DSK, Tiger Woods, Rocco Siffredi… Si certaines personnalités médiatiques ont vulgarisé l’addiction au sexe, l’hypersexualité concernerait 3 à 6% de la population adulte. Avec de lourdes répercussions à la clé. Les explications du docteur Véronique Fonteille, médecin addictologue et sexologue au service universitaire d’addictologie de Lyon dans le service du professeur Benjamin Rolland.
Qu’est-ce que l’addiction au sexe ou hypersexualité ?
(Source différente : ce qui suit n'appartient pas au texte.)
(** The copy to a new block and the release of the old one. *)
Definition realloc_move (stack : option Z) (fuel : nat) (a size : Z) (h : heap) : option (heap * (option Z + Z)) :=
  match _malloc_r self owner stack fuel size h with
  | Some (h, inl alloc) =>
      let copy_size := Z.min (hdr_actual_size (h_mem h) (malloc_chunk_from_addr a)) size in
      match _free_r self stack (Free_at a) (on_mem (memcpy alloc a copy_size) h) with
      | None => None
      | Some h => Some (h, inl (Some alloc))
      end
  | Some (h, inr e) => Some (h, inr e)
  | None => None
  end.
Local Ltac in_list := repeat (rewrite elem_of_app in * || rewrite elem_of_cons in * ); tauto.
Lemma realloc_move_post fuel size h l pre o b post :
  sp <= 2 ^ 21 -> 0 < size <= CONFIG_MALLOC_CHUNK_SIZE * 65535 - sizeof_header -> (3 <= fuel)%nat ->
  heap_ok h l -> used 0 l = pre ++ (o, b) :: post ->
  realloc_post size l pre o b post h (realloc_move (Some sp) fuel (chunk_memory o) size h).
Proof using Hself Howner.
  intros Hsp Hsize Hfuel H Hu. unfold realloc_move.
  assert (Hob : (o, b) ∈ used 0 l) by (rewrite Hu; in_list).
  destruct (placed_range _ _ _ _ _ (ho_seg _ _ H) (used_placed _ _ _ Hob)) as (_ & _ & Hbok & Hbh).
  destruct (malloc_spec self owner sp fuel size h l Hself Howner Hsp Hsize Hfuel (or_introl H))
    as (h1 & l1 & I1 & F1 & B1 & [(a & n & p1 & p2 & -> & Hfit & U0 & U1 & Dis)|[-> U1]]).
  2: { assert (H1 : heap_ok h1 l1).
       { destruct I1 as [|[_ ->]]; [done|]. rewrite Hu in U1. by destruct pre. }
       exists h1, l1. split; [done|]. split; [done|]. split; [|by right].
       rewrite Hu in B1. apply same_bytes_app in B1 as [? B1]. apply same_bytes_app. split; [done|]. now inversion B1. }
  assert (H1 : heap_ok h1 l1) by (destruct I1 as [|[_ ->]]; [done|]; by destruct p1).
  unfold same_bytes in B1. rewrite Forall_forall in B1, Dis. pose proof (B1 _ Hob) as Bo. pose proof (Dis _ Hob) as Do.
  cbn [fst snd] in Bo. unfold before in Do. cbn [fst snd b_chunks] in Do.
  assert (Hcopy : hdr_actual_size (h_mem h1) (malloc_chunk_from_addr (chunk_memory o)) = b_size b).
  { unfold malloc_chunk_from_addr, chunk_memory. replace (o + sizeof_header - sizeof_header) with o by lia.
    apply (header_agree (h_mem h)); [|done]. eapply agree_sub; [exact Bo| |]; heap_lia. }
  rewrite Hcopy. set (k := Z.min (b_size b) size).
  set (h2 := on_mem (memcpy (chunk_memory a) (chunk_memory o) k) h1).
  destruct (data_write h1 h2 l1 p1 a (mk_block owner n size) p2) as [H2 B2]; [done|done|done| |].
  { intros x e Hx. apply memcpy_agree. unfold chunk_memory in *. cbn [b_chunks] in Hx. heap_lia. }
  rewrite U0 in Hu. destruct (insert_split pre post p1 p2 (o, b) (a, mk_block owner n size) (eq_sym Hu))
    as (q1 & q2 & r1 & r2 & E1 & E2 & E3). rewrite E1 in U1.
  destruct (free_spec self (Some sp) h2 l1 q1 o b q2 Hself H2 U1) as (h3 & l3 & -> & H3 & U3 & _ & B3 & F3).
  exists h3, l3. split; [done|]. split; [etrans; [exact F3|exact F1]|]. rewrite E2 in B3. unfold same_bytes in *.
  rewrite Forall_forall in B2, B3. split.
  - apply Forall_forall. intros q Hq. rewrite U0 in B1.
    assert (Hin : q ∈ p1 ++ p2) by (rewrite Hu; in_list).
    etrans; [now apply B1|]. etrans; [now apply B2|]. apply B3. rewrite E3 in Hq. in_list.
  - left. exists a, n, r1, r2. split; [done|]. split; [done|]. split; [done|]. split; [now rewrite U3|].
    intros i Hi. fold k in Hi. assert (B3a : (a, mk_block owner n size) ∈ r1 ++ (a, mk_block owner n size) :: r2) by in_list.
    apply B3 in B3a. cbn [fst snd b_chunks] in B3a.
    rewrite (load8_agree _ _ _ _ _ B3a) by (unfold chunk_memory; heap_lia).
    etrans; [apply memcpy_load; unfold chunk_memory; heap_lia|].
    apply (load8_agree _ _ _ _ _ Bo). unfold chunk_memory. heap_lia.
Qed.

Lemma set_used_num_chunks c n size h : 0 <= n < 2 ^ 16 ->
  hdr_num_chunks (h_mem (malloc_set_chunk_used owner c n size h)) c = n.
Proof.
  intros Hn. unfold malloc_set_chunk_used, on_mem, set_header, hdr_num_chunks. cbn [h_mem].
  set (m2 := store16 (c + 2) n _).
  rewrite (load16_agree (store32 (c + 4) size m2) _ c (c + 4)) by (apply store32_agree || idtac; lia).
  rewrite (load16_agree m2 _ c (c + 4)) by (apply store32_agree || idtac; lia).
  unfold m2. rewrite load16_store16_eq. now apply u16_id.
Qed.
Lemma calc_num_chunks_range size : 0 <= malloc_calc_num_chunks size < 2 ^ 16.
Proof. unfold malloc_calc_num_chunks. destruct (_ <? _); [apply u16_range|lia]. Qed.
(** [_realloc_r] on a block in use: in place, or a move. *)
Lemma realloc_cases fuel size h l1 b l2 : 0 < size -> heap_ok h (l1 ++ b :: l2) -> is_free b = false ->
  let n := malloc_calc_num_chunks size in
  let o := span l1 in
  let r := _realloc_r self owner (Some sp) fuel (Some (chunk_memory o)) size h in
  let in_place d := Some (resize o n size d h, inl (Some (chunk_memory o))) in
  (n <= b_chunks b -> r = in_place (b_chunks b - n)) /\
  (b_chunks b < n ->
     match l2 with
     | nb :: _ => if is_free nb && (n <=? b_chunks b + b_chunks nb) then r = in_place (b_chunks b + b_chunks nb - n)
                  else r = realloc_move (Some sp) fuel (chunk_memory o) size h
     | [] => r = realloc_move (Some sp) fuel (chunk_memory o) size h
     end).
Proof using Hself Howner.
  intros Hsize H Hf n o r in_place. pose proof (ho_total _ _ H) as Ht. rewrite total_app in Ht. simpl in Ht.
  destruct (proj1 (seg_app _ _ _ _) (ho_seg _ _ H)) as (Hs1 & Hh & Hok & Hs2). rewrite Z.add_0_l in Hh, Hs2. fold o in Hh, Hs2.
  pose proof (total_nonneg _ _ _ Hs1). pose proof (total_nonneg _ _ _ Hs2).
  subst r. unfold _realloc_r. rewrite (proj2 (Z.eqb_neq size 0)) by lia. rewrite (heap_ok_nonempty _ _ H).
  unfold malloc_chunk_from_addr, chunk_memory. replace (o + sizeof_header - sizeof_header) with o by lia.
  rewrite (is_free_header _ _ _ Hh), Hf. change (negb (0 =? 0)) with false. cbv iota. fold n.
  destruct (Hh) as (_ & _ & Hn & _). rewrite Hn. split.
  - intros Hle. unfold in_place, resize, chunk_memory. destruct (Z.eqb_spec n (b_chunks b)) as [E|E].
    + now rewrite (proj2 (Z.eqb_eq (b_chunks b - n) 0)) by lia.
    + rewrite (proj2 (Z.ltb_lt n (b_chunks b))) by lia. now rewrite (proj2 (Z.eqb_neq (b_chunks b - n) 0)) by lia.
  - intros Hgt. rewrite (proj2 (Z.eqb_neq n (b_chunks b))) by lia. rewrite (proj2 (Z.ltb_ge n (b_chunks b))) by lia.
    assert (Hx : chunk_next (h_mem h) o = o + CONFIG_MALLOC_CHUNK_SIZE * b_chunks b) by (unfold chunk_next, chunk_add; now rewrite Hn).
    rewrite Hx. set (next := o + CONFIG_MALLOC_CHUNK_SIZE * b_chunks b) in *.
    assert (Hmv : forall h', match _malloc_r self owner (Some sp) fuel size h' with
                | Some (h0, inl alloc) =>
                    match _free_r self (Some sp) (Free_at (o + sizeof_header))
                            (on_mem (memcpy alloc (o + sizeof_header)
                               (Z.min (hdr_actual_size (h_mem h0) o) size)) h0) with
                    | Some h1 => Some (h1, inl (Some alloc)) | None => None end
                | Some (h0, inr e) => Some (h0, inr e)
                | None => None end = realloc_move (Some sp) fuel (chunk_memory o) size h').
    { intros h'. unfold realloc_move, malloc_chunk_from_addr, chunk_memory.
      by replace (o + sizeof_header - sizeof_header) with o by lia. }
    destruct l2 as [|nb l2].
    + assert (Hz : hdr_num_chunks (h_mem h) next = 0).
      { pose proof (ho_end _ _ H) as He. rewrite span_app, span_cons in He.
        change (span []) with 0 in He. rewrite Z.add_0_r in He. exact He. }
      rewrite Hz. change (0 <? 0) with false. cbv iota. change (0 =? 1) with false. cbn [andb].
      rewrite <- Hmv. unfold malloc_chunk_from_addr. by destruct (_malloc_r _ _ _ _ _ _) as [[? []]|].
    + destruct Hs2 as (Hhn & Hokn & Hs3). pose proof (total_nonneg _ _ _ Hs3). simpl in Ht.
      destruct (Hhn) as (_ & _ & Hnn & _). rewrite Hnn. rewrite (proj2 (Z.ltb_lt 0 (b_chunks nb))) by heap_lia.
      rewrite (is_free_header _ _ _ Hhn), u16_id by heap_lia. destruct (is_free nb); cbn [andb].
      * change (1 =? 1) with true. cbn [andb]. unfold in_place, resize.
        destruct (Z.leb_spec n (b_chunks b + b_chunks nb)); destruct (Z.ltb_spec n (b_chunks nb + b_chunks b)); try lia.
        -- rewrite (proj2 (Z.eqb_neq (b_chunks b + b_chunks nb - n) 0)) by lia. do 2 f_equal.
           unfold chunk_next, chunk_add, chunk_memory. do 2 f_equal; [|lia].
           now rewrite set_used_num_chunks by apply calc_num_chunks_range.
        -- rewrite (proj2 (Z.eqb_eq (b_chunks nb + b_chunks b) n)) by lia.
           now rewrite (proj2 (Z.eqb_eq (b_chunks b + b_chunks nb - n) 0)) by lia.
        -- rewrite (proj2 (Z.eqb_neq (b_chunks nb + b_chunks b) n)) by lia.
           rewrite <- Hmv. unfold malloc_chunk_from_addr. by destruct (_malloc_r _ _ _ _ _ _) as [[? []]|].
      * change (0 =? 1) with false. cbn [andb].
        rewrite <- Hmv. unfold malloc_chunk_from_addr. by destruct (_malloc_r _ _ _ _ _ _) as [[? []]|].
Qed.
End Resize.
Contrairement à une autre addiction comportementale tel que le jeu de hasard et d’argent, il n’existe pas de critères diagnostiques officiels et consensuels pour l’addiction au sexe. Au même titre que les autres addictions avec produits (tabac, drogues, alcool..), on va retrouver la notion de perte de contrôle et les répercussions sociales (familiales, professionnelles..) et médicales. Cela n’est plus un choix. On a perdu la liberté de s’abstenir, malgré les conséquences négatives de la consommation.
À partir de quand est-on considéré comme addict au sexe ?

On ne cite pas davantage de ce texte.